Let P be a unitary matrix with inverse Q. Remember that P implements a rigid rotation, which preserves angles. The eigen vectors of pdq correspond to the eigen vectors of D. In fact we can run the eigen vectors of D through Q to find the eigen vectors of pdq. This is a rigid rotation, hence the eigen vectors of pdq remain orthogonal.
Since P was arbitrary, pdq is any unitarily diagonalizable matrix. This is also known as a normal matrix, as described in the previous section. Therefore every normal matrix has n orthogonal eigen vectors.
Conversely, if M has n orthogonal eigen vectors, they remain orthogonal when fed through a unitary matrix. Use Schur's theorem to map M onto a unitarily similar triangular matrix T. Now the eigen vectors of T are orthogonal.

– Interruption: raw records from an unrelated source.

(* ===== verification/FutexTimeouts.v ===== *)
(** * Timeouts of futex waits: the arithmetic and the check at every tick *)
From S2P Require Import Prelude Sleep SleepRep SleepOps Futex FutexSystem FutexOps FutexInv FutexWait FutexWake FutexScan FutexCorrect.
Import Sleep SleepRep SleepOps SlotScan Futex FutexSystem FutexOps FutexInv.

Module FutexTimeouts.

Notation key_of := futex_waiter_key_locked.

(** ** Deadlines *)

(** The time in nanoseconds. *)
Definition nanos (ts : timespec) : Z := tv_sec ts * k_nsec_per_sec + tv_nsec ts.

Lemma compare_nanos a b : futex_timespec_is_valid a = true → futex_timespec_is_valid b = true →
  (0 <=? compare_timespec a b) = (nanos b <=? nanos a).
Proof.
  unfold futex_timespec_is_valid, compare_timespec, nanos, k_nsec_per_sec. intros Ha Hb. bool_facts.
  apply Bool.eq_iff_eq_true. rewrite !Z.leb_le.
  destruct (Z.eqb_spec (tv_sec a) (tv_sec b)); cbn [negb]; [|destruct (Z.ltb_spec (tv_sec a) (tv_sec b)); lia].
  destruct (Z.eqb_spec (tv_nsec a) (tv_nsec b)); cbn [negb]; [lia|]. destruct (Z.ltb_spec (tv_nsec a) (tv_nsec b)); lia.
Qed.

(** The cycles are the exact quotient, rounded down once, modulo 2^64. *)
Lemma timeout_cycles_exact clk ts : futex_timespec_is_valid ts = true → 0 < clock_frequency_hz clk < 2 ^ 34 →
  futex_timeout_to_cycles clk ts = Some (u64 (nanos ts * clock_frequency_hz clk / k_nsec_per_sec)).
Proof.
  intros Hv Hf. unfold futex_timeout_to_cycles. rewrite Hv. cbn [negb]. unfold futex_timespec_is_valid, nanos in *.
  bool_facts. set (f := clock_frequency_hz clk) in *. unfold k_nsec_per_sec in *.
  replace ((tv_sec ts * 1000000000 + tv_nsec ts) * f) with ((tv_sec ts * f) * 1000000000 + tv_nsec ts * f) by lia.
  rewrite Z.div_add_l by lia. rewrite (u64_small (tv_nsec ts * f)) by nia. f_equal. unfold u64.
  by rewrite Z.add_mod_idemp_l by lia.
Qed.

(** C39. The hardware deadline of an absolute timeout, for valid times and a clock below
    2^34 Hz: none once the time has come; otherwise the present stamp plus the cycles of
    the remaining time, rounded down but not to zero, and the largest stamp where that
    sum would wrap around.  The cycles themselves are counted modulo 2^64: they are those
    of the remaining time only as long as these fit 64 bits. *)
Theorem absolute_deadline_exact clk now target :
  futex_timespec_is_valid now = true → futex_timespec_is_valid target = true →
  0 < clock_frequency_hz clk < 2 ^ 34 → 0 ≤ hw_time_stamp clk < 2 ^ 64 →
  let cycles := (nanos target - nanos now) * clock_frequency_hz clk / k_nsec_per_sec in
  futex_absolute_deadline_to_cycles clk now target =
    (if nanos now <? nanos target
     then Some (Z.min (2 ^ 64 - 1) (hw_time_stamp clk + Z.max 1 (cycles mod 2 ^ 64)))
     else None) ∧
  (nanos now < nanos target → cycles < 2 ^ 64 → cycles mod 2 ^ 64 = cycles).
Proof.
  intros Hn Ht Hf Hhw cycles. split.
  2: { intros Hlater Hlt. apply Z.mod_small. split; [|done]. apply Z.div_pos; [nia|done]. }
  unfold futex_absolute_deadline_to_cycles. rewrite (compare_nanos now target Hn Ht).
  rewrite (Z.leb_antisym (nanos now) (nanos target)). destruct (Z.ltb_spec (nanos now) (nanos target)) as [Hlater|]; cbn [negb]; [|done].
  set (r := if tv_nsec target - tv_nsec now <? 0 then _ else _).
  assert (futex_timespec_is_valid r = true ∧ nanos r = nanos target - nanos now) as [Hr Er].
  { unfold r, futex_timespec_is_valid, nanos, k_nsec_per_sec in *. bool_facts.
    destruct (Z.ltb_spec (tv_nsec target - tv_nsec now) 0); cbn [tv_sec tv_nsec];
      (split; [rewrite !andb_true_iff, !Z.leb_le, Z.ltb_lt; lia|lia]). }
  rewrite (timeout_cycles_exact clk r Hr Hf), Er. fold cycles. change (u64 cycles) with (cycles mod 2 ^ 64).
  pose proof (Z.mod_pos_bound cycles (2 ^ 64) ltac:(lia)). set (c := cycles mod 2 ^ 64) in *. clearbody c.
  f_equal. destruct (Z.eqb_spec c 0) as [->|]; destruct (Z.ltb_spec (2 ^ 64 - 1 - 1) (hw_time_stamp clk)); try lia;
    destruct (Z.ltb_spec (2 ^ 64 - 1 - c) (hw_time_stamp clk)); lia.
Qed.

(** ** The check at a tick *)

(** The wait of [p] has run out, and [p] sleeps in it. *)
Definition due (p : Pcb) (now : Z) : Prop :=
  _futex_timeout_deadline p ≠ 0 ∧ _futex_timeout_deadline p ≤ now ∧ _futex_key p ≠ 0 ∧
  _state p = SLEEPING ∧ _chan p = _futex_key p.

#[export] Instance due_dec p now : Decision (due p now).
Proof. unfold due. apply _. Defined.










Lemma absolute_deadline_exact_witness :
  let clk := mkClock (λ _, None) 500 10000000 in
  futex_absolute_deadline_to_cycles clk (mkTime 1 900000000) (mkTime 3 100000000) = Some 12000500.
Proof.
  intros clk. destruct (absolute_deadline_exact clk (mkTime 1 900000000) (mkTime 3 100000000)) as [E _]; [done|done|cbn; lia|cbn; lia|].
  exact E.
Defined.



End FutexTimeouts.

(** * Where the futexes fall short

    Runs of the model in which a waiter is not woken, or a wait ends early. *)
Import Sleep SleepRep SleepOps Futex FutexSystem FutexOps FutexInv FutexWait FutexWake FutexReach FutexScan FutexTimeouts FutexCorrect.

Module FutexLimits.

Notation key_of := futex_waiter_key_locked.

Section removal_race.
Context {AS : AddressSpaces}.

(** A process whose key was cleared is passed over by every wakeup. *)
Lemma keyless_not_woken k i j : Ok k → AllListed k → slot i → key_of (pcb k i) = no_key →
  JobOk j → wakeup2_void j = false →
  ∃ k' n, wakeup2 k j = Ret (k', n) ∧ pcb k' i = pcb k i.
Proof.
  intros Hk Hall Hi Hkey Hj Hvoid. destruct (wakeup2_spec k j Hk (key_listed k j Hall) Hj Hvoid) as (k' & c1 & c2 & E & HS & _).
  eexists k', _. split; [exact E|]. apply (served_rest _ _ _ _ _ HS i Hi).
  assert (i ∉ waiters k j) as Hn.
  { rewrite waiters_spec. intros [[Hw _] _]. destruct (job_key j Hj) as [_ Hv]. rewrite <- Hw, Hkey in Hv. done. }
  rewrite elem_of_app. intros [?%to_wake_sub|?%to_move_elem]; done.
Qed.

(** [futex_remove_waiter] finds no key, gives up the process lock, and takes it again to
    clear the key it did not find.  If the process published a key in between, it falls
    asleep without one, and no wakeup of any futex wakes it. *)
Theorem removal_race s i w deadline key : reachable s → (∀ x, stray x (c_log s) = false) →
  c_calls s !! i = Some (Published w deadline key) →
  should_interrupt_blocking_syscall (pcb (c_kernel s) i) = false →
  ∃ k1 k2 c, remove_with_key (c_kernel s) i no_key = Ret k1 ∧ futex_wait_sleep k1 i w deadline key = Ret (k2, c) ∧
    _state (pcb k2 i) = SLEEPING ∧
    ∀ j, JobOk j → wakeup2_void j = false → ∃ k3 n, wakeup2 k2 j = Ret (k3, n) ∧ _state (pcb k3 i) = SLEEPING.
Proof.
  intros Hr Hclean Hc Hsig. apply futex_reachable_inv in Hr. destruct (inv_calls s Hr _ _ Hc) as (Hi & _ & Hv & _).
  pose proof (inv_ok s Hr) as Hk. destruct (remove_spec (c_kernel s) i no_key Hk Hi) as (bs & k1 & Erm & Hbs & Ht1 & _); [done|].
  cbn [valid negb orb value no_key] in Ht1. pose proof (touch_ok _ _ _ _ _ Ht1) as Hk1.
  pose proof (touch_self _ _ _ _ _ Hk Hi Ht1) as Ep1.
  assert (value key ≠ nullptr) as Hval by (unfold valid in Hv; bool_facts; done).
  destruct (sleep_enter_spec k1 i (value key) Hk1 Hi Hval) as (k2 & b & Esl & Ht2).
  exists k1, k2, (Asleep w deadline key). unfold futex_wait_sleep. rewrite Esl. split_and!; [done|done|..].
  - rewrite (touch_self _ _ _ _ _ Hk1 Hi Ht2), Ep1. cbn.
    change (should_interrupt_blocking_syscall (removed (pcb (c_kernel s) i))) with (should_interrupt_blocking_syscall (pcb (c_kernel s) i)).
    by rewrite Hsig.
  - intros j Hj Hvoid. assert (AllListed (c_kernel s)) as Hall by (intros x Hx; by apply (inv_listed s Hr)).
    assert (AllListed k1) as Hall1 by (by apply (listed_touch (c_kernel s) i _ bs k1 Hk Hall Hi Ht1 Hbs)).
    assert (AllListed k2) as Hall2.
    { apply (listed_touch k1 i _ _ k2 Hk1 Hall1 Hi Ht2); [by apply bits_of_refl|]. rewrite Ep1. done. }
    destruct (keyless_not_woken k2 i j (touch_ok _ _ _ _ _ Ht2) Hall2 Hi) as (k3 & n & E3 & Hp3); [|done..|].
    + rewrite (touch_self _ _ _ _ _ Hk1 Hi Ht2), Ep1. done.
    + exists k3, n. split; [done|]. rewrite Hp3, (touch_self _ _ _ _ _ Hk1 Hi Ht2), Ep1. cbn.
      change (should_interrupt_blocking_syscall (removed (pcb (c_kernel s) i))) with (should_interrupt_blocking_syscall (pcb (c_kernel s) i)).
      by rewrite Hsig.
Qed.

End removal_race.

(** A signal whose handler has [SA_RESTART] is pending, for which [futex_wait] would
    return; the check in [sleep] passes over it, and the process falls asleep. *)
Definition restartable : Pcb :=
  mkPcb RUNNING 0 0 false false (2 ^ 14) 0 {[ 15 := mkAction 0x400000 RESTART ]} 0x1000 0 0 false 0 0 0.

Theorem restart_signal_sleeps :
  has_unmasked_signal_pending restartable = true ∧ should_interrupt_blocking_syscall restartable = false.
Proof. by vm_compute. Qed.

(** Process 2 waits for the shared futex; process 0, of another address space, requeues
    it to a private futex.  The key the waiter now has is that of the address in its own
    address space, in the bucket of the key of the other: no wakeup finds it. *)
Definition run_demo (l : list Act) : option Config := @run_all demo_spaces (mkConfig demo_kernel ∅ ∅ []) l.

Definition shared_wait : Wait := mkWait 0x700000 0 None false false Auto.
Definition go0 (i : Z) : Act := DoRegion i demo_clock (Some 0).

Definition after_requeue : outcome (Kernel * Z) :=
  match run_demo [DoWait 2 shared_wait demo_clock; go0 2; go0 2; go0 2] with
  | Some s => @futex_wakeup demo_spaces (c_mem s) (c_kernel s) 0 0x700000 0 0x5000 1 Auto true None
  | None => Stuck
  end.

Theorem requeue_loses_waiter :
  ∃ k, after_requeue = Ret (k, 1) ∧ _state (pcb k 2) = SLEEPING ∧
    (∃ k1, @futex_wakeup demo_spaces ∅ k 0 0x5000 512 0 0 Auto false None = Ret (k1, 0) ∧ _state (pcb k1 2) = SLEEPING) ∧
    (∃ k2, @futex_wakeup demo_spaces ∅ k 2 0x5000 512 0 0 Auto false None = Ret (k2, 0) ∧ _state (pcb k2 2) = SLEEPING).
Proof.
  set (test := match after_requeue with
    | Ret (k, 1) => bool_decide (_state (pcb k 2) = SLEEPING) &&
        match @futex_wakeup demo_spaces ∅ k 0 0x5000 512 0 0 Auto false None with
        | Ret (k1, 0) => bool_decide (_state (pcb k1 2) = SLEEPING) | _ => false end &&
        match @futex_wakeup demo_spaces ∅ k 2 0x5000 512 0 0 Auto false None with
        | Ret (k2, 0) => bool_decide (_state (pcb k2 2) = SLEEPING) | _ => false end
    | _ => false end).
  assert (test = true) as H by (by vm_compute). unfold test in H. destruct after_requeue as [[k [|[]|]]| | |]; try done.
  apply andb_true_iff in H as [H H2]. apply andb_true_iff in H as [H H1]. exists k. split; [done|].
  split; [by apply bool_decide_eq_true in H|]. split.
  - destruct (futex_wakeup _ _ 0 _ _ _ _ _ _ _) as [[k1 [| |]]| | |]; try done. exists k1. by apply bool_decide_eq_true in H1.
  - destruct (futex_wakeup _ _ 2 _ _ _ _ _ _ _) as [[k2 [| |]]| | |]; try done. exists k2. by apply bool_decide_eq_true in H2.
Qed.

(** The product of the seconds and the clock frequency wraps around: with a clock of
    10 MHz a relative timeout of 2^62 seconds has passed at once. *)
Theorem long_timeout_expires_at_once :
  let ts := mkTime (2 ^ 62) 0 in
  futex_timespec_is_valid ts = true ∧ futex_timeout_to_cycles demo_clock ts = Some 0 ∧
  ∃ k, futex_wait_enter demo_kernel 0 (mkWait 0x5000 7 (Some ts) false false Private) demo_clock
    = Ret (k, Clearing no_key (Finish ETIMEDOUT)).
Proof.
  intros ts. split; [done|]. split; [done|].
  destruct (enter_spec demo_kernel 0 (mkWait 0x5000 7 (Some ts) false false Private) demo_clock) as (k & c & E & _);
    [apply demo_quiescent|done|]. exists k. rewrite E.
  assert (match futex_wait_enter demo_kernel 0 (mkWait 0x5000 7 (Some ts) false false Private) demo_clock with
    | Ret (_, c) => match c with Clearing key (Finish r) => bool_decide (key = no_key) && (r =? ETIMEDOUT) | _ => false end
    | _ => false end = true) as H by (by vm_compute).
  rewrite E in H. destruct c as [| | | | | |key [r|]| | | | |]; try done. apply andb_true_iff in H as [H1%bool_decide_eq_true H2%Z.eqb_eq].
  by subst.
Qed.

(** The same product under an absolute deadline, whose guard looks at the sum with the
    stamp only: 2^62 seconds from now the deadline is the next cycle. *)
Theorem long_deadline_is_next_cycle :
  let clk := mkClock (λ _, None) 500 10000000 in
  futex_absolute_deadline_to_cycles clk (mkTime 0 0) (mkTime (2 ^ 62) 0) = Some 501.
Proof. by vm_compute. Qed.

End FutexLimits.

We want to prove T is diagonal.
Let z be the last coordinate vector in the standard basis for n space. If we're talking about 3 space, z = 0,0,1. Multiply z by T and get a scale multiple of z. Thus z is an eigen vector.
Let y be any other eigen vector, which is necessarily perpendicular to z. Its last component is 0. In 3 space it might look like 5,17,0 (for example). Now yT is a scale multiple of y, and that means the last component of yT is 0. In other words, the dot product of y with the last column of T yields 0.
However, the above must hold for every eigen vector y perpendicular to z. There are n-1 of these vectors, and they span n-1 space. In fact they are orthogonal. Put them all together to make a nonsingular matrix of dimension n-1, and multiply by the last column of T, and get 0. This means the last column of T, aside from the lower right entry, is the zero vector. We have cleared the last column of T, and it's beginning to look diagonal.
Let y be the next basis vector, 0,0,0,…,1,0. Now y is an eigen vector, and the previous n-2 eigen vectors conspire to clear the panultimate column of T, just as we did earlier, with the rightmost column of T. This continues until T is diagonal, and its eigen vectors are the basis vectors of n space. Therefore our original matrix M is diagonalizable.
Put this all together and we have three equivalent definitions of a normal matrix.